[Required action] Find all lines in the listing that include the word "eapply", then copy them.

[Data excerpts]
•••
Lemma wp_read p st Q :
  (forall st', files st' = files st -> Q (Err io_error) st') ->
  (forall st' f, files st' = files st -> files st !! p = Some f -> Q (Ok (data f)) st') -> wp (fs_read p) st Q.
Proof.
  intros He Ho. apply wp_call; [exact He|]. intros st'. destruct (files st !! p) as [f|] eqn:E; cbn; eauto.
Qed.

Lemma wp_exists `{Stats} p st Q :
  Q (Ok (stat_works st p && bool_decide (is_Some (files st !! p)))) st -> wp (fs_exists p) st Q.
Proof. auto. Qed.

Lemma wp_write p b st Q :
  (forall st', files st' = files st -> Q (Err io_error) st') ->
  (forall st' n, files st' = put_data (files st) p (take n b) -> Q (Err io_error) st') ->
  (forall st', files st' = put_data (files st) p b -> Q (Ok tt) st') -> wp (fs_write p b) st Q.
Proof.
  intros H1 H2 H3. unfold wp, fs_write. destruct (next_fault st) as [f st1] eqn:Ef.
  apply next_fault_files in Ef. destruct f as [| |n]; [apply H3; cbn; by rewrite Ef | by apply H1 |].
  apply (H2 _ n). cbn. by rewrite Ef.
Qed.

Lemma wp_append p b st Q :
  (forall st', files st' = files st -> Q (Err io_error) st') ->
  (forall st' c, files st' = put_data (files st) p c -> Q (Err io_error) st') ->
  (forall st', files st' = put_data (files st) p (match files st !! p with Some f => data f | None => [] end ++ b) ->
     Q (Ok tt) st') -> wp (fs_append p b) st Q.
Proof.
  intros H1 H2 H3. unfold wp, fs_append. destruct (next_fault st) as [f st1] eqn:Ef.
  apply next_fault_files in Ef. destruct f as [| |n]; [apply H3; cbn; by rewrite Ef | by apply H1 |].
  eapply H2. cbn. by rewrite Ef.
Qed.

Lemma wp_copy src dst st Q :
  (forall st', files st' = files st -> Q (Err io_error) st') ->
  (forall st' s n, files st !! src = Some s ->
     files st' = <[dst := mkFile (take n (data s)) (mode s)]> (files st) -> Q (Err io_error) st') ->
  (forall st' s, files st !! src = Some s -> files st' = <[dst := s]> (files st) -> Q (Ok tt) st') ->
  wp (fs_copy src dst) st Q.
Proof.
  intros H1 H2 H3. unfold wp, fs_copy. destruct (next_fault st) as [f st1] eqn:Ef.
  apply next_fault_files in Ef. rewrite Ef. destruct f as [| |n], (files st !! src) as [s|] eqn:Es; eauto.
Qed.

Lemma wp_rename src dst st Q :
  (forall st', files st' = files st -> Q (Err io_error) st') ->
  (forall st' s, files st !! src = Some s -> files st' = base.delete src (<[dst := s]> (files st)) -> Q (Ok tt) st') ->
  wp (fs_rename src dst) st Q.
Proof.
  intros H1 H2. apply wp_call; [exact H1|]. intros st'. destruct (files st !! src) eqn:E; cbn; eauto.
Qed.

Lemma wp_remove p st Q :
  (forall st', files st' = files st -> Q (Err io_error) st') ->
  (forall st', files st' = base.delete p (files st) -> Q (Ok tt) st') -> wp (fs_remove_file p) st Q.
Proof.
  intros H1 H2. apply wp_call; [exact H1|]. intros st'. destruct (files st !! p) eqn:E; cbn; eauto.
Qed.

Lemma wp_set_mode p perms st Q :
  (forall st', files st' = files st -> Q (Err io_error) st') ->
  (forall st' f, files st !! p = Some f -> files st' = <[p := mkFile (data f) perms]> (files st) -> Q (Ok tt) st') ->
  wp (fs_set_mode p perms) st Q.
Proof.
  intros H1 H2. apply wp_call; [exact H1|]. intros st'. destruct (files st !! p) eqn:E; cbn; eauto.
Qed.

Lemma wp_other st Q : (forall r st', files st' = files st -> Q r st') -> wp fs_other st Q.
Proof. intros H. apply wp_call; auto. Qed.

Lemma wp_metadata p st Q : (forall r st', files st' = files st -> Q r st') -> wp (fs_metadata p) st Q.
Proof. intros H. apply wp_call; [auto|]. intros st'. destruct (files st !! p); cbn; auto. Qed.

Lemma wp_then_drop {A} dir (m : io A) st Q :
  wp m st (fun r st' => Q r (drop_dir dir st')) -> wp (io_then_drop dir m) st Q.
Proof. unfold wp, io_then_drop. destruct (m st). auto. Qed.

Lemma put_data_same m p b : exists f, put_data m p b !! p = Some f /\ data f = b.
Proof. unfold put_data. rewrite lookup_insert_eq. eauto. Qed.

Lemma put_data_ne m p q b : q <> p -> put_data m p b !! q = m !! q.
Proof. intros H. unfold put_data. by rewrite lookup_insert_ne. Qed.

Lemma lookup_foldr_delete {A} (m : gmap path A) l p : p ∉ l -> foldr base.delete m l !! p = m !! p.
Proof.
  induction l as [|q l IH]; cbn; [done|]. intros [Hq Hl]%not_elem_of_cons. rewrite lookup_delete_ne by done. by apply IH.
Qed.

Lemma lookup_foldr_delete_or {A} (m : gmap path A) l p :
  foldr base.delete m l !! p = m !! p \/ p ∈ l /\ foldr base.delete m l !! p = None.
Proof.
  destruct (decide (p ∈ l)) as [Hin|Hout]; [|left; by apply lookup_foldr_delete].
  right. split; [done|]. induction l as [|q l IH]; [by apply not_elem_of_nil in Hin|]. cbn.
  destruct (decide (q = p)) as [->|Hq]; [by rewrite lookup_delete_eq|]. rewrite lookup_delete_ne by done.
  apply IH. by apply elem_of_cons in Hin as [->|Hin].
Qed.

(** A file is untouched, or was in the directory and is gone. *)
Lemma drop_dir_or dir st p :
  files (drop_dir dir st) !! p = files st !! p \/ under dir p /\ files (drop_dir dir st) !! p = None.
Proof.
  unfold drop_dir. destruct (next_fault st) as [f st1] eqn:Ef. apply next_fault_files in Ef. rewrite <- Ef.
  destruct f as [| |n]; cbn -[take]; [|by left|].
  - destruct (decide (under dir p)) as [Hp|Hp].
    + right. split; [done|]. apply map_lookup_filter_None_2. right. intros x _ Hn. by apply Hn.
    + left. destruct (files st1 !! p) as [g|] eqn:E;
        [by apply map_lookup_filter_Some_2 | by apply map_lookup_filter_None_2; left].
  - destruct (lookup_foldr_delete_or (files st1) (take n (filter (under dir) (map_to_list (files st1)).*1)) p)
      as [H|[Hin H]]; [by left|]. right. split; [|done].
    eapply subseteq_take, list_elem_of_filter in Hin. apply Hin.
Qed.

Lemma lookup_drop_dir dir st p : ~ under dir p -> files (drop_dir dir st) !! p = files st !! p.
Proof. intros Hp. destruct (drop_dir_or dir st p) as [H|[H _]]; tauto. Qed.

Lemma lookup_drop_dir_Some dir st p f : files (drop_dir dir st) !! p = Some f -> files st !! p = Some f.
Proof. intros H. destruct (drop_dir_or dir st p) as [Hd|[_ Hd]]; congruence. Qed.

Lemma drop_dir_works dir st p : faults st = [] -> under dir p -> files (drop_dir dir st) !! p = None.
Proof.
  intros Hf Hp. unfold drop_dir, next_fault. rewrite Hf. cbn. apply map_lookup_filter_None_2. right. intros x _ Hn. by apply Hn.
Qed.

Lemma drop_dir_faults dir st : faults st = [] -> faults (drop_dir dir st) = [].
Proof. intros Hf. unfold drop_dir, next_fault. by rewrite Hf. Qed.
•••
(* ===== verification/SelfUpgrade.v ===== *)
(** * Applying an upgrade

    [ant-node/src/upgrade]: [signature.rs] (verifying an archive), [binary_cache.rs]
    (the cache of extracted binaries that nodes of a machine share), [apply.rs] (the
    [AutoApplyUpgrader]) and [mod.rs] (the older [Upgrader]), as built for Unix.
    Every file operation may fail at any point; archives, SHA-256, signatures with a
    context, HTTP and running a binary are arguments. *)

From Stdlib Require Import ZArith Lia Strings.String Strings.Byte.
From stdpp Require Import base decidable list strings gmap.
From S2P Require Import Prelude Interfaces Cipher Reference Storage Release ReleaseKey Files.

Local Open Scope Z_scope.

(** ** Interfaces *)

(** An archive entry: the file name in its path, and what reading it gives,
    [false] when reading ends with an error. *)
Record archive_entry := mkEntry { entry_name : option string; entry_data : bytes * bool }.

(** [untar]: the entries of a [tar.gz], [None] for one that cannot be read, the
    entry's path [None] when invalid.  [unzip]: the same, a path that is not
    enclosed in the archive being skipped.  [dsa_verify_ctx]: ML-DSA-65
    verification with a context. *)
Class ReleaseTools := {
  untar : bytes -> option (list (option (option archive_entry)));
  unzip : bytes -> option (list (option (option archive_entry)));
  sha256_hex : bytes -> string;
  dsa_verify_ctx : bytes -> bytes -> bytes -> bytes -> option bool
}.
•••
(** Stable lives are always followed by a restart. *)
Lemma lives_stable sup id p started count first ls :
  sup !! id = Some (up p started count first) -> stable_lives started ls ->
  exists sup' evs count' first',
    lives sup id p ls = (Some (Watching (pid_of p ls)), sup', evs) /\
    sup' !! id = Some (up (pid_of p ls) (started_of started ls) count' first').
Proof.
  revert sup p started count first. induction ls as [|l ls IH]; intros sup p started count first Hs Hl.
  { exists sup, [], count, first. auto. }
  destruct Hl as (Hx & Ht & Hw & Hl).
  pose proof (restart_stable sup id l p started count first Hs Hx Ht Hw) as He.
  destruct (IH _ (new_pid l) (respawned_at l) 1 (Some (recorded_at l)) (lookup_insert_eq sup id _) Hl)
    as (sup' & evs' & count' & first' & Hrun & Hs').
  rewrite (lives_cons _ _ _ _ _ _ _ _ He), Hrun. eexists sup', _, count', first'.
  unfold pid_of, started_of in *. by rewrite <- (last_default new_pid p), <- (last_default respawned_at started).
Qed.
•••
[Your solution]
  eapply H2. cbn. by rewrite Ef.
    eapply subseteq_take, list_elem_of_filter in Hin. apply Hin.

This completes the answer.